Michael Justin Kearns | |
---|---|
Born | California |
Alma mater | University of California at Berkeley (BS, 1985) Harvard University (PhD, 1989) |
Awards | Member of U.S. National Academy of Sciences (2021) Fellow of the American Academy of Arts and Sciences (2012) ACM Fellow (2014) [1] Fellow of the Association for the Advancement of Artificial Intelligence (2003) |
Scientific career | |
Institutions | University of Pennsylvania (2002–) AT&T Bell Labs (1991–2001) |
Thesis | The Computational Complexity of Machine Learning (1989) |
Doctoral advisor | Leslie Valiant |
Other academic advisors | Ronald Rivest (postdoctoral, MIT) Richard M. Karp (postdoctoral, UC Berkeley) |
Doctoral students | Jennifer Wortman Vaughan |
Other notable students | John Langford (postdoctoral visitor) |
Website | www |
Michael Justin Kearns is an American computer scientist, professor and National Center Chair at the University of Pennsylvania, the founding director of Penn's Singh Program in Networked & Social Systems Engineering (NETS), the founding director of Warren Center for Network and Data Sciences, and also holds secondary appointments in Penn's Wharton School and department of Economics.

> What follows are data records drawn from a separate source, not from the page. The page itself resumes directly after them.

Lemma restore_loop_wp fuel input oterm s (Q : unit → sys process → Prop) :
  Handling s → (length (turns (world s)) < fuel)%nat →
  (∀ s' l, Step s s' l → SameFiles s s' →
    (tty (world s') = oterm ∨ tty (world s') = tty (world s)) →
    (Benign s → ¬ raised s SIGTTOU → is_tty (files (world s)) input = true →
      tty (world s') = oterm) → Q tt s') →
  wp (restore_loop fuel input oterm) Q s.
Proof.
  revert s; induction fuel as [|fuel IH]; intros s HI Hfuel HQ; [lia|]. cbn [restore_loop].
  wp_step. apply tcsetattr_wp; [done|]. intros r s1 l1 S1 F1 T1 H1.
  pose proof (inv_files _ _ _ HI S1 F1) as I1. do 2 wp_step. wp_step.
  apply get_signo_wp; [by destruct I1|apply in_range, ttou_handled|]. intros v Hv.
  destruct (_ && _) eqn:Eif.
  - apply andb_true_iff in Eif as [[Hr%Z.eqb_eq Hintr%bool_decide_eq_true]%andb_true_iff _].
    destruct H1 as [(Hr0 & _)|(_ & H1 & [[_ He]|Hf])]; [lia|destruct ENOTTY_EINTR; congruence|].
    apply IH; [done| |].
    { rewrite T1. apply call_fails_may in Hf as (t & Ht & _).
      destruct (turns (world s)); [by apply not_elem_of_nil in Ht|]. simpl in *. lia. }
    intros s2 l2 S2 F2 H2 B2. apply (HQ s2 (l1 ++ l2)); [steps|by eapply files_trans| |].
    + destruct H2 as [?|H2]; [by left|right; congruence].
    + intros HB Hn Htt. apply B2; [by eapply benign_step|by eapply benign_raised|].
      by rewrite (files_files _ _ F1).
  - wp_step. apply (HQ s1 l1); [done..| |].
    + destruct H1 as [(_ & ? & _)|(_ & ? & _)]; [by left|by right].
    + intros HB Hn Htt. destruct H1 as [(_ & ? & _)|(-> & _ & [[? _]|Hf])]; [done|congruence|].
      assert (Hv0 : v = 0) by (eapply raised_signo; [done|by eapply benign_raised]).
      apply call_fails_may, HB in Hf. by rewrite Hf, Hv0, bool_decide_eq_true_2 in Eif.
Qed.

Lemma restore_tty_wp input term oterm s (Q : unit → sys process → Prop) :
  Handling s →
  (∀ s' l, Step s s' l → SameFiles s s' →
    (tty (world s') = tty (world s) ∨ term ≠ oterm ∧ tty (world s') = oterm) →
    (Benign s → ¬ raised s SIGTTOU → is_tty (files (world s)) input = true → term ≠ oterm →
      tty (world s') = oterm) → Q tt s') →
  wp (restore_tty input term oterm) Q s.
Proof.
  intros HI HQ. unfold restore_tty. case_bool_decide as Hterm.
  { wp_step. apply (HQ s []); [apply step_refl|done|by left|done]. }
  pose proof (in_range _ ttou_handled) as Hr.
  wp_step. apply get_signo_wp; [by destruct HI|done|]. intros v Hv. unfold look. do 2 wp_step. wp_step.
  apply restore_loop_wp; [done|lia|]. intros s1 l1 S1 F1 H1 B1.
  destruct (inv_files _ _ _ HI S1 F1) as [L1 D1]. apply put_signo_wp; [done..|].
  apply (HQ _ l1); [|by destruct F1|destruct H1; [right|left]; done|by intros; apply B1].
  assert (Hother : ∀ i, i ≠ SIGTTOU →
    raised (Sys (errno s1) (set_signo (<[Z.to_nat SIGTTOU := v]> (signo (world s1))) (world s1))) i
    ↔ raised s1 i).
  { intros i Hi. unfold raised; simpl. rewrite get_set_char by lia.
    by rewrite (proj2 (Z.eqb_neq _ _) Hi). }
  destruct S1 as [a b c d e f g h k]. split; simpl; try done.
  - by rewrite length_insert.
  - intros i Hi. destruct (decide (i = SIGTTOU)) as [->|Hne]; [|by apply d, Hother].
    left. exists v. split; [done|]. destruct Hi as (w & Hw & Hw0). simpl in Hw.
    rewrite get_set_char, Z.eqb_refl in Hw by lia. congruence.
  - intros i Hi HA. apply Hother; [done|]. by apply e.
Qed.

Lemma close_wp fd s (Q : unit → sys process → Prop) :
  Handling s →
  (∀ s' l, Step s s' l → SameTty s s' →
    files (world s') = delete fd (files (world s)) → Q tt s') →
  wp (close fd) Q s.
Proof.
  intros HI HQ. unfold close. wp_step. apply enter_wp; [done|]. intros e s1 l HS HK _ _ _.
  unfold look, set_process. do 3 wp_step. apply (HQ _ l); [by eapply step_after|by destruct HK|].
  simpl. by rewrite (same_files _ _ HK).
Qed.

(** *** Sending the signals again *)

(** The events of [resend] for the signals in [ss]: each that was raised is
    sent, and nothing else. *)
Record Sends (ss : list Z) (s s' : sys process) (l : list event) : Prop := {
  sn_same : Same s s';
  sn_log : log (world s') = log (world s) ++ l;
  sn_signo : length (signo (world s')) = length (signo (world s));
  sn_raised i : raised s' i ↔ raised s i;
  sn_sent i h : Sent i h ∈ l ↔ i ∈ ss ∧ raised s i ∧ h = sa_handler (disp s i);
  sn_caught i : Arrived i Catch ∉ l;
  sn_turns : turns (world s') `suffix_of` turns (world s);
  sn_reads b : Reads b ∈ l → R b
}.

Lemma kill_self_wp i s (Q : unit → sys process → Prop) :
  Handling s → Uncaught s → raised s i →
  (∀ s' l, Sends [i] s s' l → Handling s' → Q tt s') →
  wp (kill_self i) Q s.
Proof.
  intros HI HU Hi HQ. unfold kill_self. wp_step. apply enter_arrivals_wp; [done|].
  intros e s1 l1 S1 K1 _ _ _ [A1 R1]. pose proof (inv_same _ _ _ HI S1 K1) as I1.
  assert (Hnc : ∀ j, Arrived j Catch ∉ l1) by (intros j Hj; by apply A1, eq_sym, HU in Hj).
  apply deliver_wp; [done|]. intros s2 E2 T2 _ K2 L2 R2. rewrite (same_disp _ _ K1) in E2, R2.
  pose proof (same_trans _ _ _ K1 K2) as K. apply (HQ s2 (l1 ++ [Sent i (sa_handler (disp s i))])).
  - split; [done|by rewrite E2, (st_log _ _ _ S1), app_assoc|by rewrite L2, (st_signo _ _ _ S1)|..].
    + intros j. rewrite R2, R1. split; [|by left; left].
      intros [[?|?]|[_ ?]]; [done|by destruct (Hnc j)|by destruct (HU i)].
    + intros j h. rewrite elem_of_app, list_elem_of_singleton. split.
      * intros [?|[= -> ->]]; [by destruct (st_unsent _ _ _ S1 j h)|]. set_solver.
      * intros (->%list_elem_of_singleton & _ & ->). by right.
    + intros j. rewrite elem_of_app, list_elem_of_singleton. by intros [?|?]; [destruct (Hnc j)|].
    + rewrite T2. by apply S1.
    + intros b. rewrite elem_of_app, list_elem_of_singleton. intros [?|?]; [|done].
      by apply S1.
  - destruct HI as [? Hd]. split; [by rewrite L2, (st_signo _ _ _ S1)|by rewrite (same_disp _ _ K)].
Qed.

Definition stops : list Z := [SIGTSTP; SIGTTIN; SIGTTOU].

Lemma sends_nil s : Sends [] s s [].
Proof.
  split; try done; try (by intros; set_solver).
  by rewrite app_nil_r.
Qed.

(** One signal that was raised, then the others. *)
Lemma sends_cons i ss s1 s2 s3 l1 l2 :
  raised s1 i → Sends [i] s1 s2 l1 → Sends ss s2 s3 l2 → Sends (i :: ss) s1 s3 (l1 ++ l2).
Proof.
  intros Hi [K1 E1 L1 R1 N1 C1 T1 D1] [K2 E2 L2 R2 N2 C2 T2 D2]. split.
  - by eapply same_trans.
  - by rewrite E2, E1, app_assoc.
  - congruence.
  - intros j. by rewrite R2, R1.
  - intros j h. rewrite elem_of_app, N1, N2, R1, (same_disp _ _ K1). set_solver.
  - set_solver.
  - by etrans.
  - set_solver.
Qed.

(** One signal that was not raised. *)
Lemma sends_skip i ss s s' l : ¬ raised s i → Sends ss s s' l → Sends (i :: ss) s s' l.
Proof.
  intros Hi [K E L HR N C T D]. split; try done.
  intros j h. rewrite N, elem_of_cons. split; [by intros (? & ?); split; [right|]|].
  intros ([->|?] & ? & ?); done.
Qed.

Lemma resend_wp ss need s (Q : bool → sys process → Prop) :
  Handling s → Uncaught s → (∀ i, i ∈ ss → 0 <= i < Z.of_nat NSIG) →
  (∀ b s' l, Sends ss s s' l → Handling s' →
    (b = true ↔ need = true ∨ ∃ i, i ∈ ss ∧ i ∈ stops ∧ raised s i) → Q b s') →
  wp (resend ss need) Q s.
Proof.
  revert need s Q; induction ss as [|i ss IH]; intros need s Q HI HU Hss HQ; cbn [resend].
  { wp_step. apply (HQ _ _ []); [apply sends_nil|done|]. set_solver. }
  wp_step. apply get_signo_wp; [by destruct HI|apply Hss; set_solver|]. intros v Hv.
  assert (Hc : ∀ j, j ∈ i :: ss ↔ j = i ∨ j ∈ ss) by (intros j; apply elem_of_cons).
  destruct (Z.eqb_spec v 0) as [->|Hv0].
  - assert (Hi : ¬ raised s i) by (intros (w & Hw & Hw0); congruence).
    apply IH; [done..|set_solver|]. intros b s' l HS HI' Hb.
    apply (HQ _ _ l); [by apply sends_skip|done|]. rewrite Hb.
    setoid_rewrite Hc. clear -Hi. naive_solver.
  - assert (Hi : raised s i) by by exists v.
    wp_step. apply kill_self_wp; [done..|]. intros s1 l1 HS1 HI1.
    pose proof (sn_same _ _ _ _ HS1) as K1.
    apply IH; [done| |set_solver|].
    { intros j. rewrite (same_disp _ _ K1). apply HU. }
    intros b s2 l2 HS2 HI2 Hb. apply (HQ _ _ (l1 ++ l2)); [by eapply sends_cons|done|].
    rewrite Hb. setoid_rewrite (sn_raised _ _ _ _ HS1). setoid_rewrite Hc.
    fold stops. 
    clear Hb. case_bool_decide as Hstop; split.
    + intros _. right. exists i. auto.
    + intros _. by left.
    + intros [?|(j & ? & ? & ?)]; [by left|right; exists j; auto].
    + intros [?|(j & [->|?] & ? & ?)]; [by left|done|right; by exists j].
Qed.

(** ** A round *)

(** The echo while characters are read in a round from [s]: anything may be, or
    the terminal is to be used without it and its first system calls that
    matter do not fail: [open], [tcgetattr] and [tcsetattr], the others being
    [fcntl] and those after them. *)
Definition Silent (flags : Z) (s : sys process) : Prop :=
  has flags RPP_STDIN = false ∧ has flags RPP_ECHO_ON = false ∧
  call_fails 0 s = None ∧ call_fails 2 s = None ∧ call_fails 3 s = None.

He is a leading researcher in computational learning theory and algorithmic game theory, and interested in machine learning, artificial intelligence, computational finance, algorithmic trading, computational social science and social networks. [1] He previously led the Advisory and Research function in Morgan Stanley's Artificial Intelligence Center of Excellence team, [2] and is currently an Amazon Scholar within Amazon Web Services. [3]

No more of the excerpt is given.